Thursday, July 17, 2014

Friday July 18 Housing and Economic stories


Corinthian College Students Await Their Fate as Breakup Looms - (www.bloomberg.com) Corinthian Colleges Inc. (COCO)’s 72,000 students will soon be swept into the biggest collapse the U.S. for-profit education industry has ever seen. Jessica Arellano, 30, a medical assistant student at Corinthian’s Everest College in West Los Angeles, said on Friday that she wasn’t aware of the company’s situation and that she received a confusing e-mail last week assuring her that classes and student aid would continue as usual. “I’m going to ask some questions now, ” said Arellano, of Culver City, California. Corinthian, which also owns the Heald and WyoTech career schools, as well as an online university, is scheduled to present a plan to the Education Department today to sell most of its 107 campuses and close others. The wind-down comes after the U.S. Department of Education cut Corinthian’s access to student aid following more than a decade of complaints.

Pennsylvania Governor Won’t Sign Budget, Citing Pensions - (www.bloomberg.com) Pennsylvania Governor Tom Corbett refused to sign a $29.1 billion budget for the fiscal year beginning today because it doesn’t reduce pension costs. Corbett, a 65-year-old Republican, said he would work with the legislature his party leads on “meaningful pension reform,” in a statement released yesterday after both chambers voted on the spending plan. “I am withholding signing the budget passed by the General Assembly while I deliberate its impact on the people of Pennsylvania,” he said. Pennsylvania’s government remains open as there’s no immediate impact from a lack of a budget at the beginning of the fiscal year. Financing retiree benefits is a deepening challenge for localities nationwide as they recover from the 18-month recession that ended in 2009. Governments last year paid more for pensions, 83 percent of their required annual contributions, up from 81 percent a year before, while the systems had about 72 percent of the money needed to meet retirement obligations, unchanged from the year before, the Center for Retirement Research at Boston College said.

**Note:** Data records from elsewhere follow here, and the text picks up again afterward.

(** C4 as stated fails: with no element active, a focus-in that is not
    programmatic lands on the button of modalizer "b" while "a" is
    current, and the first focusable element of the root is the ignored
    element 99.  Validation moves focus to 99, so the routine is called
    again for the focus-in on 99; that call is discarded as the one of an
    ignored element and creates no snapshot.  The outer call still finds
    its own snapshot pending and publishes the button, although focus has
    moved on. *)
Lemma reentrant_snapshot_counterexample :
  let s := set_attributes {[ (99, "tabindex"%string) := "0"%string ]}
             (set_activeElement None Demo.started) in
  let handled :=
    onFocus (Demo.focusable (Some 99) None) Demo.rootAPI Demo.dom 2 (Some 21) None s in
  listening s = true
  ∧ shouldIgnoreFocus Demo.dom 99 = true
  ∧ activeElement <$> final handled = Some (Some 99)
  ∧ getFocusedElement <$> final handled = Some (Some 21)
  ∧ notified <$> final handled
    = Some [(Some 21, {| relatedTarget := None; isFocusedProgrammatically := Some false |})]
  ∧ allocated <$> final handled = Some 1.
Proof. vm_compute. repeat split. Qed.

Lemma programmatic_attribution_witness :
  ∃ d s', attributeFocus Demo.dom (Some 21) (Some 11)
            (set_lastFocusedProgrammatically (Some 21) Demo.intruding) = Done (Some d) s'
    ∧ isFocusedProgrammatically d = Some true
    ∧ lastFocusedProgrammatically s' = None.
Proof.
  destruct (proj1 (programmatic_attribution Demo.dom 21 (Some 11)
                     (set_lastFocusedProgrammatically (Some 21) Demo.intruding)))
    as (d & s' & H1 & H2 & H3 & _).
  - discriminate.
  - reflexivity.
  - left. reflexivity.
  - exists d, s'. repeat split; assumption.
Defined.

EU Backs State Aid for Bulgarian Banks as Lender Targeted - (www.bloomberg.com) The European Union gave Bulgaria authority to provide 3.3 billion lev ($2.3 billion) in state aid for lenders after police there arrested men they said triggered a run on deposits of the third-largest bank. The central bank overcame a run on deposits caused by an “organized criminal attack” against several banks, it said in a statement today. Earlier, queues formed outside some Sofia branches of First Investment Bank AD, which paid 800 million lev to clients on June 27. Bulgaria asked the European Commission to support the credit line a week after the central bank put fourth-largest Corporate Commercial Bank AD under administration after a big depositor withdrew funds. “Last week, it transpired that certain individuals have been targeting the third-largest bank, urging customers to withdraw their deposits,” the European Commission said in an e-mailed statement. “This created concerns about the liquidity of the bank in question and risked spilling over to some other institutions, despite the fact that the Bulgarian banking system is well capitalized and has high levels of liquidity.”

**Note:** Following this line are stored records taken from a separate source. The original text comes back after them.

(** C5, amended.  Write size tracking: when the wrapped handle answers a
    [WriteAt] on an open handle with [n > 0] and [offset + n] (computed as
    [uint64(off) + uint64(n)], which is [off + n] for a non-negative offset)
    exceeds the handle's size, the size becomes [offset + n] and the live
    total loses the old size and gains the new one in [uint64] arithmetic:
    it changes by exactly [(offset + n) - oldSize] whenever the result is
    below [2 ^ 64], and by that amount modulo [2 ^ 64] otherwise.  When
    [n = 0] or [offset + n] does not exceed the size, the handle and the
    live total are unchanged.  No method other than [Truncate] leaves a
    handle with a smaller size than it had. *)
Theorem C5_write_size_tracking {B F : Type} `{!InnerFilePool B F} :
  (∀ (w : world B F) h f i p off b n err,
      is_open w h f i →
      inner_WriteAt i p off (base w) = (b, (n, err)) →
      ∃ w' f', WriteAt h p off w = Some (w', (n, err)) ∧
        files w' = <[h := f']> (files w) ∧
        (0 < n → size f < add64 (uint64 off) (uint64 n) →
         size f' = add64 (uint64 off) (uint64 n) ∧
         totalSize (fp w') =
           add64 (sub64 (totalSize (fp w)) (size f)) (add64 (uint64 off) (uint64 n)) ∧
         (is_uint64 (totalSize (fp w) + (add64 (uint64 off) (uint64 n) - size f)) →
          totalSize (fp w') =
            totalSize (fp w) + (add64 (uint64 off) (uint64 n) - size f))) ∧
        (n <= 0 ∨ add64 (uint64 off) (uint64 n) <= size f →
         f' = f ∧ files w' = files w ∧ totalSize (fp w') = totalSize (fp w)) ∧
        (is_int64 off → is_int64 n → 0 <= off → 0 <= n →
         add64 (uint64 off) (uint64 n) = off + n)) ∧
  (∀ o (w w' : world B F) r h f f',
      step o w = Some (w', r) →
      files w !! h = Some f → files w' !! h = Some f' → size f' < size f →
      ∃ length, o = OpTruncate h length).
Proof.
  split; [|apply @step_size_decrease].
  intros w h f i p off b n err Hopen Hin.
  pose proof Hopen as (Hh' & _). run_method Hopen. rewrite Hin, Hp. simpl.
  set (newSize := add64 (uint64 off) (uint64 n)).
  destruct (Z.ltb_spec 0 n) as [Hn|Hn];
    destruct (Z.ltb_spec (size f) newSize) as [Hsz|Hsz]; simpl.
  1: exists (mkWorld b
         (mkPool
            (mkUsage (FilesCreated (stats (fp w))) (FilesCountPeak (stats (fp w)))
               (if FilesSizeBytesPeak (stats (fp w)) <?
                   add64 (sub64 (totalSize (fp w)) (size f)) newSize
                then add64 (sub64 (totalSize (fp w)) (size f)) newSize
                else FilesSizeBytesPeak (stats (fp w)))
               (ReadsCount (stats (fp w))) (ReadsSizeBytes (stats (fp w)))
               (incr64 (WritesCount (stats (fp w))))
               (add64 (WritesSizeBytes (stats (fp w))) (uint64 n))
               (TruncatesCount (stats (fp w))))
            (add64 (sub64 (totalSize (fp w)) (size f)) newSize)
            (totalFiles (fp w)))
         (<[h := mkFile (FileReadWriter f) (pool f) newSize]> (files w))),
      (mkFile (FileReadWriter f) (pool f) newSize).
  2-4: eexists _, f.
  all: split; [reflexivity|]; simpl; split; [reflexivity|].
  all: repeat split; try lia; try (intros; by apply newSize_exact).
  all: try (intros; rewrite list_insert_id; done).
  intros Hr. rewrite add64_sub64.
  replace (totalSize (fp w) - size f + newSize)
    with (totalSize (fp w) + (newSize - size f)) by lia.
  by apply uint64_small.
Qed.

Puerto Rico’s Default Plan May Spread Pain Beyond Utility - (www.bloomberg.com) The U.S. municipal-bond market begins the week wondering whether the Puerto Rico Electric Power Authority, the commonwealth’s sole provider of electricity, will pay bondholders tomorrow after lawmakers last week enacted debt-restructuring legislation. If the utility known as Prepa fails to act, the blow would be the latest absorbed by investors buffeted by bankruptcies in Jefferson County, Alabama, and Detroit. The defaults call into question the underpinnings of the $3.7 trillion market. “Puerto Rico has crossed the Rubicon; it’s crossed the line,” Richard Larkin, director of credit at Fairfield, Connecticut, investment firm Herbert J. Sims & Co., said from his office in Boca Raton,Florida. “This is absolutely a big deal and bigger than Detroit and bigger than Jefferson County because there’s more money involved.”

Puerto Rico Swap Cost at Record High Before Bond Payments - (www.bloomberg.com) Investor confidence in Puerto Rico’s ability to repay debt is sinking as the cost to protect commonwealth bonds against default has more than doubled since June 12 to the highest ever. Puerto Rico Electric Power Authority bondholders are awaiting payment today on maturing debt after legislators last week enacted a law meant to allow some government entities to restructure outside bankruptcy. A revision of Prepa’s $8.6 billion in debt would be the largest ever in the $3.7 trillion municipal-bond market. Prices on some Prepa bonds increased today, data compiled by Bloomberg show.